§ Your assignment:
For the listing that follows, give again exactly the lines from the one with "answered (sql_handler hc" to the one with "room with its two messages. *)", including both.

────────────────

(* ===== verification/Seed.v ===== *)
(** The seeding client: [cmd/seed/main.go].  [client.Do] with what it is
    connected to is an argument: it answers a POST with a status and the members
    of a JSON object, or fails.  A [log.Fatalf] is an error. *)
From S2P Require Import Prelude Monad RoomState Http Policy SecretCipher PromptBuilder MemApp EventHub TypingHub StoreTypes Store RoomContext ServiceState Reconcile Service SendMessage RoomOps SqlState SqlHttp SqlStreams Router ServiceSample RouteProps ApiMain.
Local Open Scope string_scope.
Local Open Scope Z_scope.

Abbreviation object := (list (string * json)).
Section client.
Context {S : Type} (client_do : string → option object → string → M S string (Z * object)) (base : string).
Abbreviation client A := (M S string A).

(** The header is sent only for a bearer that is not empty. *)
Definition postJSON (url : string) (body : option object) (bearer : string) : client object :=
  let! res := client_do url body (if String.eqb bearer "" then "" else "Bearer " ++ bearer) in
  if (res.1 <? 200) || (300 <=? res.1) then throw ("request " ++ url ++ " failed: status=" ++ itoa res.1) else ret res.2.
Definition member (m : object) (key : string) : option json := snd <$> List.find (fun p => String.eqb p.1 key) m.
Definition mustStr (m : object) (key : string) : client string :=
  match member m key with
  | None => throw ("missing " ++ key ++ " in response")
  | Some (JStr s) => if String.eqb (TrimSpace s) "" then throw ("invalid " ++ key ++ " value") else ret s
  | Some _ => throw ("invalid " ++ key ++ " value")
  end.
Definition register (name : string) : client (string * string) :=
  let! resp := postJSON (base ++ "/v1/agent/register") (Some [("name", JStr name)]) "" in
  let! apiKey := mustStr resp "api_key" in
  let! agentID := mustStr resp "agent_id" in
  ret (apiKey, agentID).
Definition login (apiKey : string) : client string :=
  let! resp := postJSON (base ++ "/v1/agent/login") (Some [("api_key", JStr apiKey)]) "" in mustStr resp "session_token".
Definition createListing (token : string) : client (string * string * string) :=
  let! resp := postJSON (base ++ "/v1/listings")
    (Some [("topic", JStr "seed topic"); ("tags", JArr [JStr "seed"; JStr "demo"]); ("max_turns", JInt 8); ("ttl_seconds", JInt 900)]) token in
  let! id := mustStr resp "id" in
  let! roomID := mustStr resp "room_id" in
  let! humanCode := mustStr resp "human_code" in
  ret (id, roomID, humanCode).
Definition connect (token listingID : string) : client string :=
  let! resp := postJSON (base ++ "/v1/listings/" ++ listingID ++ "/connect") None token in mustStr resp "room_id".
Definition joinRoom (token roomID : string) : client unit := postJSON (base ++ "/v1/rooms/" ++ roomID ++ "/join") None token ;; ret tt.
Definition sendMessage (token roomID : string) (expectedTurn : Z) (ciphertext : string) : client unit :=
  postJSON (base ++ "/v1/rooms/" ++ roomID ++ "/messages") (Some [("expected_turn", JInt expectedTurn); ("ciphertext", JStr ciphertext)]) token ;; ret tt.
(** The room and the human code it prints. *)
Definition main : client (string * string) :=
  let! a := register "seed-agent-a" in
  let! b := register "seed-agent-b" in
  let! aToken := login a.1 in
  let! bToken := login b.1 in
  let! l := createListing aToken in
  let '(listingID, roomID, humanCode) := l in
  let! connectedRoomID := connect bToken listingID in
  guard (String.eqb connectedRoomID roomID) ("connect returned room_id=" ++ connectedRoomID ++ " want=" ++ roomID) ;;
  joinRoom aToken roomID ;;
  joinRoom bToken roomID ;;
  sendMessage aToken roomID 0 "seed-ciphertext-1" ;;
  sendMessage bToken roomID 1 "seed-ciphertext-2" ;;
  ret (roomID, humanCode).
End client.

(** * Against the two servers *)
(** What [decodeJSON] finds of a member: a missing one is the zero value. *)
Definition str_of (key : string) (m : object) : string := match member m key with Some (JStr s) => s | _ => "" end.
Definition int_of (key : string) (m : object) : Z := match member m key with Some (JInt z) => z | _ => 0 end.
Definition strs_of (key : string) (m : object) : list string := match member m key with Some (JArr l) => omap (fun j => match j with JStr s => Some s | _ => None end) l | _ => [] end.
Definition object_of (r : response) : Z * object := (status r, match body r with JSONBody (JObj l) => l | _ => [] end).
(** A server that answers at once. *)
Definition answered {S} (h : M S response answer) : M S string (Z * object) := fun c =>
  match h c with
  | (c', Ok (Reply r)) | (c', Err r) => (c', Ok (object_of r))
  | (c', Ok _) => (c', Ok (200, []))
  | (c', Halt h) => (c', Halt h)
  end.
Definition mem_do `{World, Unicode, Crypto} (url : string) (b : option object) (auth : string) : M MemApp.app string (Z * object) :=
  answered (mem_handler (fun _ => "") (fun _ => NotExist) (Http.Request "POST" url auth [])
    (MemBodies (str_of "name" <$> b) (str_of "api_key" <$> b)
      ((fun m => CreateListingRequest (str_of "topic" m) (strs_of "tags" m) (int_of "max_turns" m) (int_of "ttl_seconds" m)) <$> b)
      (RoomBodies ((fun m => MessageRequest (int_of "expected_turn" m) (str_of "ciphertext" m) (str_of "bundle_hash" m)) <$> b) None None) None)).
Definition sql_do `{World, Unicode, Crypto, Platform} (hc : http_config) (url : string) (b : option object) (auth : string) : M server string (Z * object) :=
  answered (sql_handler hc (fun _ => true) (fun _ => "") (fun _ => NotExist) (HttpRequest (Http.Request "POST" url auth []) "10.0.0.1:9" "" "")
    (Bodies (str_of "name" <$> b) (str_of "api_key" <$> b) None None
      ((fun m => ListingBody (str_of "topic" m) (strs_of "tags" m) (int_of "max_turns" m) (int_of "ttl_seconds" m)) <$> b) None
      ((fun m => MessageBody (int_of "expected_turn" m) (str_of "ciphertext" m) (str_of "bundle_hash" m)) <$> b) None None None None)).

Import Sample.
Definition seed_in_memory := main mem_do "" (Cfg start (newApp 0 0 0)).
Definition seed_in_sql := main (sql_do sql_config) "" (Cfg start empty_server).
(** The seeding client runs through against the server over maps, and leaves a
    room with its two messages. *)
Lemma seed_completes_in_memory :
  seed_in_memory.2 = Ok ("room_6", "hc_7")
  ∧ ((fun rm => (State rm, map m_Ciphertext (Messages rm))) <$> MemApp.rooms (st seed_in_memory.1) !! "room_6")
    = Some (RoomStateActive, ["seed-ciphertext-1"; "seed-ciphertext-2"]).
Proof. split; vm_compute; reflexivity. Qed.
(** Over the service it stops at its first message: it sends no bundle hash. *)
Lemma seed_stops_over_service : seed_in_sql.2 = Err "request /v1/rooms/room_6/messages failed: status=400".
Proof. vm_compute. reflexivity. Qed.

────────────────

§ Problem solution:
  answered (sql_handler hc (fun _ => true) (fun _ => "") (fun _ => NotExist) (HttpRequest (Http.Request "POST" url auth []) "10.0.0.1:9" "" "")
    (Bodies (str_of "name" <$> b) (str_of "api_key" <$> b) None None
      ((fun m => ListingBody (str_of "topic" m) (strs_of "tags" m) (int_of "max_turns" m) (int_of "ttl_seconds" m)) <$> b) None
      ((fun m => MessageBody (int_of "expected_turn" m) (str_of "ciphertext" m) (str_of "bundle_hash" m)) <$> b) None None None None)).

Import Sample.
Definition seed_in_memory := main mem_do "" (Cfg start (newApp 0 0 0)).
Definition seed_in_sql := main (sql_do sql_config) "" (Cfg start empty_server).
(** The seeding client runs through against the server over maps, and leaves a
    room with its two messages. *)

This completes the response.